*** Opening EXERCISE DATA ***
(** The lists of requests are what other threads ask of the identity authority before each
    of the reads of a command. *)
Inductive SysEvent :=
  | EIdentity (q : IdRequest)
  | EProof (r : VerifySemanticSignatureRequest)
  | EIssue (b1 b2 b3 : list IdRequest) (q : SignedIssueRootCapabilityRequest)
  | EDelegate (b1 b2 b3 : list IdRequest) (q : SignedDelegateCapabilityRequest)
  | ERevoke (b1 b2 : list IdRequest) (q : SignedRevokeCapabilityRequest)
  | EConsume (r : ConsumeCapabilityRequest)
  | EReopen (dies : bool).

(** What happened: with the identity tables a proof was made from and those of the reads of
    a command. *)
Inductive SysLog :=
  | LIdentity (q : IdRequest) (x : IdAnswer)
  | LProof (i : IdDb) (r : VerifySemanticSignatureRequest) (x : result IdentityAuthorityError VerifiedSemanticSigner)
  | LCap (q : CapRequest) (x : CapAnswer).

Section system.
Context {H : Sha256} {E : Ed25519}.

Definition id_after (i : IdDb) (b : list IdRequest) : IdDb := (id_run i b).1.

Definition command (s : System) (i : IdDb) (q : CapRequest) : System * SysLog :=
  let '(d, x) := cap_step (sy_caps s) q in
  ({| sy_identity := i; sy_caps := d; sy_signers := sy_signers s |}, LCap q x).

(** A use needs a proof that was made; there is no step without one. *)
Definition sys_step (s : System) (ev : SysEvent) : option (System * SysLog) :=
  match ev with
  | EIdentity q =>
      let '(i, x) := id_step (sy_identity s) q in
      Some ({| sy_identity := i; sy_caps := sy_caps s; sy_signers := sy_signers s |}, LIdentity q x)
  | EProof r =>
      let x := (run_tx (verify_semantic_signature r) (sy_identity s)).2 in
      Some ({| sy_identity := sy_identity s; sy_caps := sy_caps s;
               sy_signers := match x with Ok g => g :: sy_signers s | Err _ => sy_signers s end |}, LProof (sy_identity s) r x)
  | EIssue b1 b2 b3 q =>
      let i1 := id_after (sy_identity s) b1 in let i2 := id_after i1 b2 in let i3 := id_after i2 b3 in
      Some (command s i3 (CapIssue i1 i2 i3 q))
  | EDelegate b1 b2 b3 q =>
      let i1 := id_after (sy_identity s) b1 in let i2 := id_after i1 b2 in let i3 := id_after i2 b3 in
      Some (command s i3 (CapDelegate i1 i2 i3 q))
  | ERevoke b1 b2 q =>
      let i1 := id_after (sy_identity s) b1 in let i2 := id_after i1 b2 in
      Some (command s i2 (CapRevoke i1 i2 q))
  | EConsume r => if decide (co_signer r ∈ sy_signers s) then Some (command s (sy_identity s) (CapConsume r)) else None
  | EReopen dies => Some (command s (sy_identity s) (CapReopen dies))
  end.

(** Requests carry values of their types. *)
Definition event_ok (ev : SysEvent) : Prop :=
  match ev with
  | EIdentity q => id_request_ok q
  | EProof _ | EReopen _ => True
  | EIssue b1 b2 b3 q => Forall id_request_ok (b1 ++ b2 ++ b3) /\ cap_request_ok (CapIssue no_identity_file no_identity_file no_identity_file q)
  | EDelegate b1 b2 b3 q => Forall id_request_ok (b1 ++ b2 ++ b3) /\ cap_request_ok (CapDelegate no_identity_file no_identity_file no_identity_file q)
  | ERevoke b1 b2 q => Forall id_request_ok (b1 ++ b2) /\ cap_request_ok (CapRevoke no_identity_file no_identity_file q)
  | EConsume r => cap_request_ok (CapConsume r)
  end.

Inductive reaches : list SysLog -> System -> Prop :=
  | reaches_start : reaches [] new_system
  | reaches_step tr s ev s' l : reaches tr s -> event_ok ev -> sys_step s ev = Some (s', l) -> reaches (tr ++ [l]) s'.

(** ** What the log says *)

(** A signature that verified under the current, unrevoked, valid key of a principal. *)
Definition signed_by (i : IdDb) (principal message signature at_ms : Z) : Prop :=
  exists b, (run_tx (inspect_current_binding (ib_key_id b)) i).2 = Ok b /\ ib_principal_id b = principal /\
    ib_key_purpose b = SemanticSigning /\ ib_key_revoked_at_ms b = None /\
    ib_key_valid_from_ms b <= at_ms <= ib_key_valid_until_ms b /\ verify_strict (ib_public_key b) message signature = true.

(** The capability [r] was issued in this step, by a command its issuer signed. *)
Definition grants (l : SysLog) (r : CapabilityRecord) : Prop :=
  match l with
  | LCap (CapIssue i1 _ _ q) (IssueAnswer (Ok (Issued r' _))) =>
      r' = r /\ ca_parent r = None /\
      signed_by i1 (ca_issuer r) (issue_root_command_message (si_command q)) (si_signature q) (ir_issued_at_ms (si_command q))
  | LCap (CapDelegate i1 _ _ q) (IssueAnswer (Ok (Issued r' _))) =>
      r' = r /\ ca_parent r = Some (dl_parent (sd_command q)) /\
      signed_by i1 (ca_issuer r) (delegate_command_message (sd_command q)) (sd_signature q) (dl_delegated_at_ms (sd_command q))
  | _ => False
  end.

(** The proof [g] was made in this step, from a signature of the principal. *)
Definition proves (l : SysLog) (g : VerifiedSemanticSigner) : Prop :=
  match l with
  | LProof i r (Ok g') =>
      g' = g /\ signed_by i (vg_principal_id g) (semantic_signature_message (vs_event_id r)) (vs_signature r) (vs_admitted_at_ms r)
  | _ => False
  end.

(** The capability [id] was revoked in this step. *)
Definition revokes (l : SysLog) (id : Z) : Prop :=
  match l with
  | LCap (CapRevoke _ _ _) (CapRevokeAnswer (Ok (CapabilityRevokedNow rc))) => cv_capability_id rc = id
  | _ => False
  end.

(** The capability [id] was used in this step, not a use replayed. *)
Definition uses (l : SysLog) (id : Z) : bool :=
  match l with
  | LCap (CapConsume _) (ConsumeAnswer (Ok (Consumed rc))) => bool_decide (cc_capability_id rc = id)
  | _ => false
  end.
Definition count_uses (tr : list SysLog) (id : Z) : Z := Z.of_nat (length (filter (fun l => uses l id = true) tr)).

(** ** What a command leaves behind *)

(** The abstract state still knows what was answered. *)
Definition remembers (a : AbsCaps) (l : SysLog) : Prop :=
  match l with
  | LCap (CapIssue _ _ _ q) (IssueAnswer (Ok (Issued r rc))) => let c := si_command q in
      ac_issued a !! ir_idempotency_key c = Some (root_request_digest c, (r, rc)) /\
      ac_caps a !! hd_capability_id (ca_handle r) = Some r /\
      validate_bounds (ir_valid_from_ms c) (ir_valid_until_ms c) (ir_call_limit c) = Ok ()
  | LCap (CapDelegate _ _ _ q) (IssueAnswer (Ok (Issued r rc))) => let c := sd_command q in
      ac_issued a !! dl_idempotency_key c = Some (delegate_request_digest c, (r, rc)) /\
      ac_caps a !! hd_capability_id (ca_handle r) = Some r /\
      validate_bounds (dl_valid_from_ms c) (dl_valid_until_ms c) (dl_call_limit c) = Ok ()
  | LCap (CapRevoke _ _ q) (CapRevokeAnswer (Ok (CapabilityRevokedNow rc))) => let c := sv_command q in
      ac_revocations a !! rp_idempotency_key c = Some (revoke_request_digest c, rc) /\ is_Some (ac_revoked a !! cv_capability_id rc)
  | LCap (CapConsume r) (ConsumeAnswer (Ok (Consumed rc))) =>
      ac_uses a !! co_idempotency_key r = Some (consume_request_digest r, rc)
  | _ => True
  end.

Lemma remembers_mono a a' l : cap_extends a a' -> remembers a l -> remembers a' l.
Proof.
  intros [Hc Hr Hi Hv Hu]. destruct l as [| |q x]; [done..|]. destruct q, x as [[[]|]|[[]|]|[[]|]|]; try done; cbn.
  1-2: intros (? & ? & ?); repeat split; [by eapply lookup_weaken..|done].
  - intros [? [t ?]]. split; [by eapply lookup_weaken|]. exists t. by eapply lookup_weaken.
  - intros ?. by eapply lookup_weaken.
Qed.

(** A fresh answer of a command and the state after it. *)
Lemma once_fresh {A B} (seen : option (Z * A)) digest (again : A -> B) fresh a a' x :
  answer_once seen digest again fresh a = Ok (a', x) -> (seen = None /\ fresh = Ok (a', x)) \/ (a' = a /\ exists y, x = again y).
Proof.
  unfold answer_once. destruct seen as [[dg y]|]; [|by left]. destruct (decide _); [|done]. intros [= <- <-]. right. by eauto.
Qed.

Lemma actor_Ok i1 i2 signer signature message key_id at_ms b :
  spec_actor i1 i2 signer signature message key_id at_ms = Ok b ->
  exists v, verify_command_signature i1 signer signature message at_ms = Ok v /\ cg_principal_id v = ib_principal_id b.
Proof.
  unfold spec_actor, require_signed_by. destruct (verify_command_signature _ _ _ _ _) as [v|]; [|done]. cbn.
  destruct (active_identity i2 key_id at_ms) as [b'|]; [|done]. cbn. destruct (decide _) as [[Hp _]|]; [|done]. intros [= ->]. by exists v.
Qed.

Lemma judge_Ok b at_ms message signature : judge b SemanticSigning at_ms message signature = Ok () ->
  ib_key_purpose b = SemanticSigning /\ ib_key_revoked_at_ms b = None /\ ib_key_valid_from_ms b <= at_ms <= ib_key_valid_until_ms b /\
  verify_strict (ib_public_key b) message signature = true.
Proof.
  unfold judge. destruct (decide _) as [|Hp]; [done|]. destruct (decide _) as [|Hr]; [done|]. destruct (decide _); [done|]. destruct (decide _); [done|].
  destruct (vk_from_bytes _); [|done]. cbn. destruct (verify_strict _ _ _) eqn:Ev; [|done]. intros _.
  apply dec_stable in Hp, Hr. repeat split; (done || lia).
Qed.

Lemma judged_signed i ai k b at_ms message signature : id_sim i ai -> ai_current ai !! k = Some b ->
  judge b SemanticSigning at_ms message signature = Ok () -> signed_by i (ib_principal_id b) message signature at_ms.
Proof.
  intros Hsim Hk (Hp & Hr & Hv & Hs)%judge_Ok. exists b. destruct (is_current _ _ Hsim _ _ Hk) as [Hkey _]. subst k.
  by rewrite (run_inspect Hsim), Hk.
Qed.

Lemma command_signed i ai signer signature message at_ms v : id_sim i ai ->
  verify_command_signature i signer signature message at_ms = Ok v -> signed_by i (cg_principal_id v) message signature at_ms.
Proof.
  intros Hsim. unfold verify_command_signature. destruct (sim_reads_agree Hsim) as (_ & _ & _ & _ & Hcmd). rewrite Hcmd. cbn.
  unfold spec_command. destruct (key_of ai signer) as [b|] eqn:Ek; [|done].
  destruct (judge b SemanticSigning at_ms message signature) as [[]|] eqn:Ej; [|done]. cbn. intros [= <-].
  unfold key_of in Ek. destruct (first_row _ _) as [[k b']|] eqn:Ef; [|done]. injection Ek as ->. apply first_row_Some in Ef as [Hk _].
  by eapply judged_signed.
Qed.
*** Closing EXERCISE DATA ***
> [WHAT YOU ARE ASKED TO DO]: Read the entries above, then pull out the lines that include "dies".

> [TASK RESPONSE]:
  | EReopen (dies : bool).
  | EReopen dies => Some (command s (sy_identity s) (CapReopen dies))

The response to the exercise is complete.